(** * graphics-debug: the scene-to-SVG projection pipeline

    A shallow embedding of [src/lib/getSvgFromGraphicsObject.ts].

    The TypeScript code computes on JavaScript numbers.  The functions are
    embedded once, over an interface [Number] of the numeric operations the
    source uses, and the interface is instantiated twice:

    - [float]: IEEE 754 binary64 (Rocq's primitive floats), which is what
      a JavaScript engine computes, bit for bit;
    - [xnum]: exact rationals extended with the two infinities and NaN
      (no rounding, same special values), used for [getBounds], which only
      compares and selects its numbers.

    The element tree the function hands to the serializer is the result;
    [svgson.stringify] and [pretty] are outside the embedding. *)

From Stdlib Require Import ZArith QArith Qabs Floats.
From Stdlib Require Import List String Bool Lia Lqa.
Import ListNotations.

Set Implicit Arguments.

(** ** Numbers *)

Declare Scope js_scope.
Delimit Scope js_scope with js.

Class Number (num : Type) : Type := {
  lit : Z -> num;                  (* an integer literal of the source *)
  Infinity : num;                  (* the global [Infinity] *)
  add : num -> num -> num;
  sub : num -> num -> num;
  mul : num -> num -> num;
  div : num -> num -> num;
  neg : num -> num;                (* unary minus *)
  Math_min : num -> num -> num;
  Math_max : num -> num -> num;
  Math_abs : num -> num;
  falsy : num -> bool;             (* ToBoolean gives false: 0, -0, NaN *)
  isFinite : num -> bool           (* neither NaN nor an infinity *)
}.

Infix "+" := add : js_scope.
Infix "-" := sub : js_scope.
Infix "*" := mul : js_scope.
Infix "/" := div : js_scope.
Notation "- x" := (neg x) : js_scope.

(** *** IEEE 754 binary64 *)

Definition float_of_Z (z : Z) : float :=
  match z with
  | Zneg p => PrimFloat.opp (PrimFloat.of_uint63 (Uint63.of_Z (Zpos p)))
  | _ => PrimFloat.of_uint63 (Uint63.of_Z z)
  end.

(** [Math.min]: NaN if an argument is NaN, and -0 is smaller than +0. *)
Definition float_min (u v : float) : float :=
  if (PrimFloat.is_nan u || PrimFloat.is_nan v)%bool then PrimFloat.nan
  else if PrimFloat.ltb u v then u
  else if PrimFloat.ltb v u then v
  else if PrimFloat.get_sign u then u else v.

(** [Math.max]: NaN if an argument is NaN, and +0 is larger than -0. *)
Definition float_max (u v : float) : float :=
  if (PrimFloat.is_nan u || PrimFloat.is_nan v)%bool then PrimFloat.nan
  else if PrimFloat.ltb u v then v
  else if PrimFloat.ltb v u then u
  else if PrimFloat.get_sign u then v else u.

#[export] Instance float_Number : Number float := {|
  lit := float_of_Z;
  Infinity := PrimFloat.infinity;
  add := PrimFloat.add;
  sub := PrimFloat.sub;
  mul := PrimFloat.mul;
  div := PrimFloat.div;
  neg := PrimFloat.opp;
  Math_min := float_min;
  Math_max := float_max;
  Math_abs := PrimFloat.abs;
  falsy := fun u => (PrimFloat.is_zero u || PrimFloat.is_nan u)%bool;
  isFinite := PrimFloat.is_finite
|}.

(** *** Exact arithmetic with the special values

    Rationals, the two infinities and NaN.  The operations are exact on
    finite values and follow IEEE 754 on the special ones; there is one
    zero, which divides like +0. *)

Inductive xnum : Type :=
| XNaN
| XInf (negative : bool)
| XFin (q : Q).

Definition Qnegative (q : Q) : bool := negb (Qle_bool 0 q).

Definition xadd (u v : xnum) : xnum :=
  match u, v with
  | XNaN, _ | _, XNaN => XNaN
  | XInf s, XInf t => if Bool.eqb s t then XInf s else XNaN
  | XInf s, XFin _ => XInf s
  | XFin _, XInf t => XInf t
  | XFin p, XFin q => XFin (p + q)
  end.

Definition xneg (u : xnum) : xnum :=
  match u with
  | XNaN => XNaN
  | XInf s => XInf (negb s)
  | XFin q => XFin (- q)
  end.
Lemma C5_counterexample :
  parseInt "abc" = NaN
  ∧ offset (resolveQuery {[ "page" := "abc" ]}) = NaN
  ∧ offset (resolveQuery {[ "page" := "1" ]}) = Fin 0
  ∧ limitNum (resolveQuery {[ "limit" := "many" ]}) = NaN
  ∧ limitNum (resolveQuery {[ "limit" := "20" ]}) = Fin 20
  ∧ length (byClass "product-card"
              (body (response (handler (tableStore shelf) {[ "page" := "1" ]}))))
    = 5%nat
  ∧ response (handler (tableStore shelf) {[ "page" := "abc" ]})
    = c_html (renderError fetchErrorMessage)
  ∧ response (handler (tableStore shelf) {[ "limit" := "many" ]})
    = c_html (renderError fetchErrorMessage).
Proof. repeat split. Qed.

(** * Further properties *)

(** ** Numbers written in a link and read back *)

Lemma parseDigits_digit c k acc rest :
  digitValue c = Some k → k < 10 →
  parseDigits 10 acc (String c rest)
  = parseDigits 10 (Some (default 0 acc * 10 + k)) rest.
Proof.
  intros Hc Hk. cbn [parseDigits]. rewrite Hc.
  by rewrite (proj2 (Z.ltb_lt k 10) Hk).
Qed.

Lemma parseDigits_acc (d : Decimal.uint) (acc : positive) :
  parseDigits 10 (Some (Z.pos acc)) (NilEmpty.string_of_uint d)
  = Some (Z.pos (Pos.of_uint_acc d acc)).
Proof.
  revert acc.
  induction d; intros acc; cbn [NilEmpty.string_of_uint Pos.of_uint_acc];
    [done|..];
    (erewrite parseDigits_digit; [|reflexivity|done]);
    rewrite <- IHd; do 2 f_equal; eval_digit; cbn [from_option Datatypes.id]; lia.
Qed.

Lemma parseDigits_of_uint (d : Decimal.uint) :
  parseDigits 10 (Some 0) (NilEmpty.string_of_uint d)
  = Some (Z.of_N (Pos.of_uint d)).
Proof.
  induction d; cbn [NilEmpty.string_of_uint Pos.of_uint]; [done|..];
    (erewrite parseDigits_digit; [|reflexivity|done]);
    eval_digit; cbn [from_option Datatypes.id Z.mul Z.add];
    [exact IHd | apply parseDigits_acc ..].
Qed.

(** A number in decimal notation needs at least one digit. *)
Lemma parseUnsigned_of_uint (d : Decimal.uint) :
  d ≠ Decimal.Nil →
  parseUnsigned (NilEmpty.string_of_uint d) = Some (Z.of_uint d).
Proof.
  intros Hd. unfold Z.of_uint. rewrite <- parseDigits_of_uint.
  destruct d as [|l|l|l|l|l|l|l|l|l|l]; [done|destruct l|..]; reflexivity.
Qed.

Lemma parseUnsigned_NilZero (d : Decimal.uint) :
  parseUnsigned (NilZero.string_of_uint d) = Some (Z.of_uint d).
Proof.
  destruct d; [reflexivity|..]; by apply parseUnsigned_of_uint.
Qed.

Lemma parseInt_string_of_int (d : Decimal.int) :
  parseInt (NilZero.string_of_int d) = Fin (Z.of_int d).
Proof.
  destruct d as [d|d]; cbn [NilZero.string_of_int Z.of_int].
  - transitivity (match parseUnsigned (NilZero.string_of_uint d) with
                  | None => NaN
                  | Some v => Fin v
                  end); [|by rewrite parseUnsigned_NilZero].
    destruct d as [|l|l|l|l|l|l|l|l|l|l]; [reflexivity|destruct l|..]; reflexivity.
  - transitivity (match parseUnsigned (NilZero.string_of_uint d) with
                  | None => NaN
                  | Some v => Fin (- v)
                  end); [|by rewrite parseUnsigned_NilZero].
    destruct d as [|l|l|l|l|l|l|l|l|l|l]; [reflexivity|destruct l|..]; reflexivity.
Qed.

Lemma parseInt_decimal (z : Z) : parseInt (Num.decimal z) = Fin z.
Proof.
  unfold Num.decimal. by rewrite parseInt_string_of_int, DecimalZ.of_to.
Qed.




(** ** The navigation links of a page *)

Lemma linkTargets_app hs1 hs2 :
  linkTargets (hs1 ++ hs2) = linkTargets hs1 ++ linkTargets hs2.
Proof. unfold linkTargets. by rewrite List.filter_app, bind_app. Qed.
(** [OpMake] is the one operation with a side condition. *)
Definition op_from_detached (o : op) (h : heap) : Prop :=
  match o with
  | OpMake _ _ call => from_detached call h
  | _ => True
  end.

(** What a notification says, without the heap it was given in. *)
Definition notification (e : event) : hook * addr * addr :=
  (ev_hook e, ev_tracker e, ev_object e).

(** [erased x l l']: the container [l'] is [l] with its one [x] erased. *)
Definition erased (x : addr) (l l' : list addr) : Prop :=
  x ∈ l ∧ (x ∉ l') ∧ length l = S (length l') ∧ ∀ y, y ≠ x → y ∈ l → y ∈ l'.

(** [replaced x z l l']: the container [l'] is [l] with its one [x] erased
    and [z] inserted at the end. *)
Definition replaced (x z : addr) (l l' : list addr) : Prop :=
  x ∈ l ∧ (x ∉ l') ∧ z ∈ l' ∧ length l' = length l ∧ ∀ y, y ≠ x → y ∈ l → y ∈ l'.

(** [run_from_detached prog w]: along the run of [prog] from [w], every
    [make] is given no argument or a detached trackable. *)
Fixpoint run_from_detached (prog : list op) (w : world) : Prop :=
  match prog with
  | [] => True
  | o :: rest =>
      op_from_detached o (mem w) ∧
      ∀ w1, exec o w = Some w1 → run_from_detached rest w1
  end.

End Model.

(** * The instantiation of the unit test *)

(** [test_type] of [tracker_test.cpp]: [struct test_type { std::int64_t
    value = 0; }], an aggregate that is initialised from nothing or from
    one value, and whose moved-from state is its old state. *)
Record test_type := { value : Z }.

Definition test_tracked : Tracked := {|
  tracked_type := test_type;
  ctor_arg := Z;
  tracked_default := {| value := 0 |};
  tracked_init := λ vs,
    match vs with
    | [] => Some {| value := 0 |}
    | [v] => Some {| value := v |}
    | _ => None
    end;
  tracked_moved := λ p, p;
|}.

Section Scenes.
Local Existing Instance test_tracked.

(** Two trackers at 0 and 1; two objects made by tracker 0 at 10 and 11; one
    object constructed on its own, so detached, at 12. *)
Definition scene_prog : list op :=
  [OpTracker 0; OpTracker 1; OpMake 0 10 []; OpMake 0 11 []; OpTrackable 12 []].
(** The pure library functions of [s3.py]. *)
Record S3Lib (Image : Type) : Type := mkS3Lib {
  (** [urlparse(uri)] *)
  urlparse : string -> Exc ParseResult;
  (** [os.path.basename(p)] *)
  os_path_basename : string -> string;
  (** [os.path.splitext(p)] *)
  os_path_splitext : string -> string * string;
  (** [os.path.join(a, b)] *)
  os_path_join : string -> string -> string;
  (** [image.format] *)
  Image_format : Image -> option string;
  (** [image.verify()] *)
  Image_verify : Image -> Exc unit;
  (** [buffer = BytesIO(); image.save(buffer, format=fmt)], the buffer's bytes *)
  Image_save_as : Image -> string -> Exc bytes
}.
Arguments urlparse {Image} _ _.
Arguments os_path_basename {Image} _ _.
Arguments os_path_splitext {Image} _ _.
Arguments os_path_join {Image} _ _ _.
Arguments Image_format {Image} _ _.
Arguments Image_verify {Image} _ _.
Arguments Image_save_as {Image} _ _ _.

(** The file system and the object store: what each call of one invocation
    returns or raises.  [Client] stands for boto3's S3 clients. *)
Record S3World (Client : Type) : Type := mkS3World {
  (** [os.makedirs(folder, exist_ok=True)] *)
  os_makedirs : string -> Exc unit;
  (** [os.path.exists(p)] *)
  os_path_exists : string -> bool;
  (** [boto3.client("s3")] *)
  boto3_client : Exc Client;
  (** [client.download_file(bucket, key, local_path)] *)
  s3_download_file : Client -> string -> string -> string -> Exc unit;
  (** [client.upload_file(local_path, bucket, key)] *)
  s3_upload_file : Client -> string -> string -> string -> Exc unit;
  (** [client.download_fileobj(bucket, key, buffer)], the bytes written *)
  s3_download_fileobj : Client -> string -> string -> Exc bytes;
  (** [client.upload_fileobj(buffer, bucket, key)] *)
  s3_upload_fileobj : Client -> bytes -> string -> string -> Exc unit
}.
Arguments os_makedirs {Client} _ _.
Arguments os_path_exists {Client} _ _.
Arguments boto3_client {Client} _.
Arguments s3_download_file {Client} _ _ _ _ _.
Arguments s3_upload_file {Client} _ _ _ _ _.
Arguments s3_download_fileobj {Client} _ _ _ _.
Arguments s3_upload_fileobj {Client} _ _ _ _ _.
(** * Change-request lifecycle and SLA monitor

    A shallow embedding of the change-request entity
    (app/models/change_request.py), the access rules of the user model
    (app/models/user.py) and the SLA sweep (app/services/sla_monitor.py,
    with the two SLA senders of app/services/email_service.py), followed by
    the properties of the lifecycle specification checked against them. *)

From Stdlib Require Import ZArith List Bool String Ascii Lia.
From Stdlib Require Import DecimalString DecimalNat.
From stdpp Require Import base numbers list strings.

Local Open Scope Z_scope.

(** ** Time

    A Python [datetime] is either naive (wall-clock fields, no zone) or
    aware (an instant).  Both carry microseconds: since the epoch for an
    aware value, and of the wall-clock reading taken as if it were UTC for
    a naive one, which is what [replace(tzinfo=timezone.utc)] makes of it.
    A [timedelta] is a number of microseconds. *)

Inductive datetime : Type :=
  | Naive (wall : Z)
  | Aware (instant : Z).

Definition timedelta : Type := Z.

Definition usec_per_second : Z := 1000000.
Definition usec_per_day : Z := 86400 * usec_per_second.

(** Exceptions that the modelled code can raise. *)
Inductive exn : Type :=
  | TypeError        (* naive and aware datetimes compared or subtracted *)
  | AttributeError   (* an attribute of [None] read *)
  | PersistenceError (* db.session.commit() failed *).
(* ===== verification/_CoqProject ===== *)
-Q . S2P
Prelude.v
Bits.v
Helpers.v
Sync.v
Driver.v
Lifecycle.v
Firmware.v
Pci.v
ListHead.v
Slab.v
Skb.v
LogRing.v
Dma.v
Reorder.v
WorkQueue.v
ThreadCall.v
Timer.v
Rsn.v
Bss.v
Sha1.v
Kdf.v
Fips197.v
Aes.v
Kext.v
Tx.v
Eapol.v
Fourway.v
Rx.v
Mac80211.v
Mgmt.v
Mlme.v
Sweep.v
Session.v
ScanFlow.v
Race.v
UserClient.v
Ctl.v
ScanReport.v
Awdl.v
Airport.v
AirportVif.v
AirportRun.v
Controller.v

Task details »
Look above for the line holding "os_path_exists : string -> bool;", then set down exactly that line and every line after it up to and including the line holding "Definition timedelta : Type := Z.", with nothing else.

Output »
  os_path_exists : string -> bool;
  (** [boto3.client("s3")] *)
  boto3_client : Exc Client;
  (** [client.download_file(bucket, key, local_path)] *)
  s3_download_file : Client -> string -> string -> string -> Exc unit;
  (** [client.upload_file(local_path, bucket, key)] *)
  s3_upload_file : Client -> string -> string -> string -> Exc unit;
  (** [client.download_fileobj(bucket, key, buffer)], the bytes written *)
  s3_download_fileobj : Client -> string -> string -> Exc bytes;
  (** [client.upload_fileobj(buffer, bucket, key)] *)
  s3_upload_fileobj : Client -> bytes -> string -> string -> Exc unit
}.
Arguments os_makedirs {Client} _ _.
Arguments os_path_exists {Client} _ _.
Arguments boto3_client {Client} _.
Arguments s3_download_file {Client} _ _ _ _ _.
Arguments s3_upload_file {Client} _ _ _ _ _.
Arguments s3_download_fileobj {Client} _ _ _ _.
Arguments s3_upload_fileobj {Client} _ _ _ _ _.
(** * Change-request lifecycle and SLA monitor

    A shallow embedding of the change-request entity
    (app/models/change_request.py), the access rules of the user model
    (app/models/user.py) and the SLA sweep (app/services/sla_monitor.py,
    with the two SLA senders of app/services/email_service.py), followed by
    the properties of the lifecycle specification checked against them. *)

From Stdlib Require Import ZArith List Bool String Ascii Lia.
From Stdlib Require Import DecimalString DecimalNat.
From stdpp Require Import base numbers list strings.

Local Open Scope Z_scope.

(** ** Time

    A Python [datetime] is either naive (wall-clock fields, no zone) or
    aware (an instant).  Both carry microseconds: since the epoch for an
    aware value, and of the wall-clock reading taken as if it were UTC for
    a naive one, which is what [replace(tzinfo=timezone.utc)] makes of it.
    A [timedelta] is a number of microseconds. *)

Inductive datetime : Type :=
  | Naive (wall : Z)
  | Aware (instant : Z).

Definition timedelta : Type := Z.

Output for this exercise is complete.